[Extracted data]

(** * gittui: contribution graph, streaks and activity statistics

    A shallow embedding of the computational core of gittui (the
    contribution-graph component, the streak helpers of the dashboard model and
    [stats.go]) together with the properties its specification states.

    Conventions of the embedding.
    - Go's [int] is the 64-bit two's-complement integer of the platforms the
      program is built for; it is a [Z], and the additions and subtractions on
      data go through [int_add] and [int_sub], which wrap.  Loop counters that
      are bounded by the length of a slice ([streak++], [ActiveDays++],
      [hourCounts[h]++]) cannot reach 2^63 and are plain [Z] additions.
    - A run-time panic (division by zero, index out of range) is [None].
    - A contribution date is a civil date: [time.Parse("2006-01-02", _)]
      yields midnight UTC, and the streak helpers rebuild every date with
      [time.Date(y, m, d, 0, 0, 0, 0, time.UTC)].  Such a date is the number of
      days since 1970-01-01, so [AddDate(0, 0, k)] is [+ k] and
      [Equal]/[Before] are [=]/[<].
    - [time.Now()] is an explicit argument, and so is the order in which Go
      iterates over a map.
    - lipgloss, the styling library, is outside the repository: a rendered
      text is the tree of the calls made to it. *)

From Stdlib Require Import ZArith Lia Ascii String DecimalString.
From stdpp Require Import base option list gmap strings sorting.

Local Open Scope Z_scope.

(** ** Machine integers *)

Module GoInt.

Definition maxInt : Z := 2 ^ 63 - 1.
Definition minInt : Z := - 2 ^ 63.

(** Two's-complement reduction of a mathematical integer to [int]. *)
Definition wrap (z : Z) : Z := (z + 2 ^ 63) mod 2 ^ 64 - 2 ^ 63.

Definition int_add (a b : Z) : Z := wrap (a + b).

Definition int_sub (a b : Z) : Z := wrap (a - b).

(** Go's [/] on integers truncates toward zero and panics on a zero
    divisor ([None]). *)
Definition int_div (a b : Z) : option Z :=
  if b =? 0 then None else Some (wrap (Z.quot a b)).

Definition in_range (z : Z) : Prop := minInt <= z <= maxInt.

End GoInt.

Import GoInt.

(** ** Data model (graph component) *)

Definition weeksToDisplay : Z := 52.
Definition daysPerWeek : Z := 7.
Definition cellWidth : Z := 2.
Definition dayLabelWidth : Z := 4.
Definition minTerminalWidth : Z := dayLabelWidth + weeksToDisplay * cellWidth.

[/Extracted data]

Task to carry out: Leaving no line out, return the data above verbatim.

Your solution:
(** * gittui: contribution graph, streaks and activity statistics

    A shallow embedding of the computational core of gittui (the
    contribution-graph component, the streak helpers of the dashboard model and
    [stats.go]) together with the properties its specification states.

    Conventions of the embedding.
    - Go's [int] is the 64-bit two's-complement integer of the platforms the
      program is built for; it is a [Z], and the additions and subtractions on
      data go through [int_add] and [int_sub], which wrap.  Loop counters that
      are bounded by the length of a slice ([streak++], [ActiveDays++],
      [hourCounts[h]++]) cannot reach 2^63 and are plain [Z] additions.
    - A run-time panic (division by zero, index out of range) is [None].
    - A contribution date is a civil date: [time.Parse("2006-01-02", _)]
      yields midnight UTC, and the streak helpers rebuild every date with
      [time.Date(y, m, d, 0, 0, 0, 0, time.UTC)].  Such a date is the number of
      days since 1970-01-01, so [AddDate(0, 0, k)] is [+ k] and
      [Equal]/[Before] are [=]/[<].
    - [time.Now()] is an explicit argument, and so is the order in which Go
      iterates over a map.
    - lipgloss, the styling library, is outside the repository: a rendered
      text is the tree of the calls made to it. *)

From Stdlib Require Import ZArith Lia Ascii String DecimalString.
From stdpp Require Import base option list gmap strings sorting.

Local Open Scope Z_scope.

(** ** Machine integers *)

Module GoInt.

Definition maxInt : Z := 2 ^ 63 - 1.
Definition minInt : Z := - 2 ^ 63.

(** Two's-complement reduction of a mathematical integer to [int]. *)
Definition wrap (z : Z) : Z := (z + 2 ^ 63) mod 2 ^ 64 - 2 ^ 63.

Definition int_add (a b : Z) : Z := wrap (a + b).

Definition int_sub (a b : Z) : Z := wrap (a - b).

(** Go's [/] on integers truncates toward zero and panics on a zero
    divisor ([None]). *)
Definition int_div (a b : Z) : option Z :=
  if b =? 0 then None else Some (wrap (Z.quot a b)).

Definition in_range (z : Z) : Prop := minInt <= z <= maxInt.

End GoInt.

Import GoInt.

(** ** Data model (graph component) *)

Definition weeksToDisplay : Z := 52.
Definition daysPerWeek : Z := 7.
Definition cellWidth : Z := 2.
Definition dayLabelWidth : Z := 4.
Definition minTerminalWidth : Z := dayLabelWidth + weeksToDisplay * cellWidth.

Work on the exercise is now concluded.